L’information a été rapportée par CCN.
Selon les médias russes, plus de 50 Azerbaïdjanais ont été interpellés vendredi à Ekaterinbourg dans le cadre d’une enquête pénale non élucidée portant sur l’assassinat de Yunis Pachaev, survenu en 2001.
Les principaux suspects dans cette affaire – les frères Gussein et Ziyaddin Safarov – sont décédés peu après leur arrestation.
Dès le lendemain, le ministère des Affaires étrangères de l’Azerbaïdjan a convoqué l’ambassadeur de Russie à Bakou, Petr Volokov, afin de lui signifier une protestation officielle concernant les événements survenus à Ekaterinbourg.
Bakou a dénoncé la mort brutale de deux de ses ressortissants, plusieurs blessés graves, ainsi que l’arrestation de neuf citoyens azerbaïdjanais.

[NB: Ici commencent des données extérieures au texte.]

(** X14.  The layers of a transformer never reshard: whatever the flags the
    transformer was built with, and on every rank, lines 320-326 of
    [RingTransformer.forward] (the embedding, the layers and the projection
    to logits) wait at no all-gather.  The only gathers of a forward pass
    are the two conversions of [RingTransformer.forward] itself. *)
Theorem transformer_layers_never_gather (a : transformer_args) (t : RingTransformer)
    (w : dist) (x mask : pyval) :
  RingTransformer_init a = Ok t ->
  no_gather (transformer_net mask_value dotp softmax_row wsum token_emb layer_qkv
               layer_out layer_ff tensor_add to_logits w (t_layers t) x mask).
Proof.
  intros H.
  destruct (RingTransformer_init_ok a t H) as (_ & _ & _ & _ & _ & Hall).
  unfold transformer_net.
  apply no_gather_bind; [apply no_gather_lift|]. intros x1.
  apply no_gather_bind; [|intros x2; apply no_gather_lift].
  apply transformer_layers_no_gather.
  eapply Forall_impl; [exact Hall|]. intros l Hl. simpl.
  by destruct (RingAttention_init_ok _ _ Hl) as (-> & _).
Qed.

(** X15.  In a single process [RingTransformer.forward] takes part in no
    collective, whatever flags the transformer and its layers have: it
    neither gathers nor calls the ring kernel. *)
Theorem RingTransformer_call_not_distributed (w : dist) (self : RingTransformer)
    (x mask : pyval) :
  is_distributed w = false ->
  local (RingTransformer_call mask_value dotp softmax_row wsum token_emb layer_qkv
           layer_out layer_ff tensor_add to_logits w self x mask).
Proof.
  intros Hw. unfold RingTransformer_call, RingTransformer_forward.
  rewrite Hw, andb_false_r.
  apply local_bind; [apply local_lift|]. intros seq_len.
  apply local_bind; [exact I|]. intros [[x' mask'] sizes].
  apply local_bind.
  { unfold transformer_net.
    apply local_bind; [apply local_lift|]. intros x1.
    apply local_bind; [|intros x2; apply local_lift].
    by apply transformer_layers_local. }
  intros logits. apply local_bind; [exact I|]. intros logits'. exact I.
Qed.

(** X16.  With auto-sharding on, a distributed rank that supplies a mask, or
    whose sequence length is not a multiple of the shard size, never returns
    from [RingTransformer.forward]: no run with such a rank finishes. *)
Theorem RingTransformer_call_never_returns
    (ring_kernel : list (list pyval) -> result (list pyval)) (fuel : nat)
    (ps : list (comm pyval)) (r : nat) (w : dist) (self : RingTransformer)
    (t : tensor) (mask : pyval) (L : Z) :
  t_auto_shard_seq self = true -> is_distributed w = true ->
  shape_last (PTensor t) = Ok L ->
  (0 < t_ring_seq_size self /\ L mod t_ring_seq_size self <> 0) \/ exists_ mask = true ->
  ps !! r = Some (RingTransformer_call mask_value dotp softmax_row wsum token_emb
                    layer_qkv layer_out layer_ff tensor_add to_logits
                    w self (PTensor t) mask) ->
  ~ exists vs, run_ranks ring_kernel fuel ps = Finished vs.
Proof.
  intros Hauto Hw HL Hcase Hr [vs Hrun].
  eapply never_returning_rank; [exact Hr| |exact Hrun].
  unfold RingTransformer_call. rewrite Hauto.
  apply RingTransformer_forward_returns_nothing; [done|].
  destruct Hcase as [[Hsize Hmod]|Hmask].
  - by eapply shard_with_padding_returns_nothing.
  - by apply shard_with_mask_returns_nothing.
Qed.

End TransformerCollectives.

Lemma transformer_layers_never_gather_witness :
  no_gather (transformer_net float64_mask_value float_dot pass_softmax pass_wsum pass_out
               pass_layer_qkv pass_layer_out pass_layer_ff pass_add pass_out
               (rank_ctx 2 0) (t_layers (small_model 2))
               (PTensor x_1_4_2) PNone).
Proof.
  apply (transformer_layers_never_gather float64_mask_value float_dot pass_softmax pass_wsum
           pass_out pass_layer_qkv pass_layer_out pass_layer_ff pass_add pass_out
           (small_transformer 2 2) (small_model 2)).
  reflexivity.
Defined.

Lemma RingTransformer_call_not_distributed_witness :
  local (RingTransformer_call float64_mask_value float_dot pass_softmax pass_wsum pass_out
           pass_layer_qkv pass_layer_out pass_layer_ff pass_add pass_out
           single_process (small_model 2) (PTensor x_1_4_2) PNone).
Proof.
  apply (RingTransformer_call_not_distributed float64_mask_value float_dot pass_softmax
           pass_wsum pass_out pass_layer_qkv pass_layer_out pass_layer_ff pass_add pass_out
           single_process (small_model 2)).
  reflexivity.
Defined.

Lemma RingTransformer_call_never_returns_witness :
  ~ exists vs,
      run_ranks pass_ring 8
        (imap (fun r m =>
                 RingTransformer_call float64_mask_value float_dot pass_softmax pass_wsum
                   pass_out pass_layer_qkv pass_layer_out pass_layer_ff pass_add pass_out
                   (rank_ctx 2 r) (small_model 2) (PTensor (of_list2 m)) PNone) world_3)
      = Finished vs.
Proof.
  apply (RingTransformer_call_never_returns float64_mask_value float_dot pass_softmax
           pass_wsum pass_out pass_layer_qkv pass_layer_out pass_layer_ff pass_add pass_out
           pass_ring 8 _ 0 (rank_ctx 2 0) (small_model 2)
           (of_list2 [tokens [1; 2; 3]]) PNone 3).
  - reflexivity.
  - reflexivity.
  - reflexivity.
  - left. simpl. split; [lia|discriminate].
  - reflexivity.
Defined.


(** ** From sequence shards back to batches *)

Lemma tolist_batch_sizes3 (outs : list (list (list (list scalar)))) :
  tolist (batch_sizes3 outs) = Ok ((fun o => Z.of_nat (length o)) <$> outs).
Proof.
  unfold tolist, batch_sizes3.
  replace (mapM _ _)
    with (Some ((fun o : list (list (list scalar)) => Z.of_nat (length o)) <$> outs));
    [done|].
  symmetry. apply mapM_Some. induction outs; simpl; constructor; auto.
Qed.

Lemma split_sizes_list3 (outs : list (list (list (list scalar)))) :
  torch_split_with_sizes (of_list3 (concat outs))
    ((fun o => Z.of_nat (length o)) <$> outs) 0
  = Ok (of_list3 <$> outs).
Proof.
  unfold torch_split_with_sizes.
  assert (Hax : resolve_axis (of_list3 (concat outs)) 0 = Ok 0%nat).
  { unfold resolve_axis, of_list3. by destruct (concat outs). }
  rewrite Hax. cbn [mbind result_mbind result_bind].
  rewrite size_at0_of_list3, sum_lengths.
  rewrite Z.eqb_refl, andb_true_r.
  replace (forallb _ _) with true.
  2: { symmetry. apply forallb_forall. intros z Hz. apply list_elem_of_In in Hz.
       apply list_elem_of_fmap in Hz as (m & -> & _). apply Z.leb_le. lia. }
  f_equal. rewrite <- list_fmap_compose.
  assert (Hnat : Z.to_nat ∘ (fun o : list (list (list scalar)) => Z.of_nat (length o)) <$> outs
                 = length <$> outs).
  { apply list_fmap_ext. intros _ m _. simpl. lia. }
  rewrite Hnat.
  transitivity (of_list3 <$> ((fun '(start, n) => take n (drop start ([] ++ concat outs)))
                               <$> offsets (length (@nil (list (list scalar)))) (length <$> outs))).
  - rewrite <- !list_fmap_compose. apply list_fmap_ext. intros _ [start n] _. simpl.
    by rewrite narrow0_of_list3.
  - by rewrite offsets_pieces.
Qed.

Lemma fmap_lookup_seq {X : Type} (d : X) (l : list X) :
  (fun b => default d (l !! b)) <$> seq 0 (length l) = l.
Proof.
  apply list_eq. intros i. rewrite list_lookup_fmap.
  destruct (l !! i) as [x|] eqn:Hi.
  - rewrite lookup_seq_lt by (by eapply lookup_lt_Some). simpl. by rewrite Hi.
  - apply lookup_ge_None in Hi. by rewrite lookup_seq_ge.
Qed.

Lemma all_gather_seq (B : nat) (Ys : list (list (list (list scalar)))) :
  Ys <> [] -> (0 < B)%nat ->
  Forall (fun Y => length Y = B /\ Forall (fun row => row <> []) Y) Ys ->
  exists sizes,
    all_gather_spec (-2) (of_list3 <$> Ys)
    = Ok (PTuple [PTensor (of_list3 (join_seq B Ys)); sizes]).
Proof.
  intros Hne HB Hall. unfold all_gather_spec.
  destruct (of_list3 <$> Ys) as [|t0 ts] eqn:Hts.
  { by destruct Ys. }
  assert (Hax : resolve_axis t0 (-2) = Ok 1%nat).
  { destruct Ys as [|Y0 Ys']; [done|]. injection Hts as <- _.
    apply Forall_cons in Hall as [[Hlen Hrows] _].
    destruct Y0 as [|row Y0]; [simpl in Hlen; lia|].
    apply Forall_cons in Hrows as [Hrow _].
    unfold resolve_axis. by rewrite ndim_of_list3. }
  rewrite Hax. cbn [mbind result_mbind result_bind]. rewrite <- Hts.
  assert (Hshards : of_list3 <$> Ys
                    = (fun Y : list (list (list scalar)) =>
                         of_list3 ((fun b => default [] (Y !! b)) <$> seq 0 B)) <$> Ys).
  { apply list_fmap_ext. intros i Y Hi. rewrite Forall_lookup in Hall.
    destruct (Hall i Y Hi) as [<- _]. by rewrite fmap_lookup_seq. }
  rewrite Hshards.
  rewrite (cat1_of_list3 (fun (Y : list (list (list scalar))) b => default [] (Y !! b)))
    by done.
  cbn [of_option mbind result_mbind result_bind]. by eexists.
Qed.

En réaction, l’Azerbaïdjan a annoncé dimanche l’annulation de tous les événements culturels prévus sur son territoire par des institutions russes, qu’elles soient publiques ou privées.
Par ailleurs, la visite d’une délégation parlementaire azerbaïdjanaise à Moscou a été annulée, les autorités dénonçant des « assassinats ciblés et démonstratifs, ainsi que des actes de violence à caractère ethnique perpétrés par les forces de l’ordre de la Fédération de Russie contre des Azerbaïdjanais à Ekaterinbourg, sans procès ni enquête ».
Il convient de noter qu’il ne s’agit pas du premier incident diplomatique entre Moscou et Bakou ces derniers mois.
En juin, le ministère azerbaïdjanais des Affaires étrangères avait déjà réagi avec indignation aux propos de Vladimir Medinski, conseiller du président russe, qui avait évoqué le Haut-Karabakh dans le cadre de la guerre menée par la Russie contre l’Ukraine.
Peu de temps auparavant, les autorités azerbaïdjanaises avaient décidé de fermer le « Centre culturel russe » à Bakou, invoquant une violation de la législation nationale.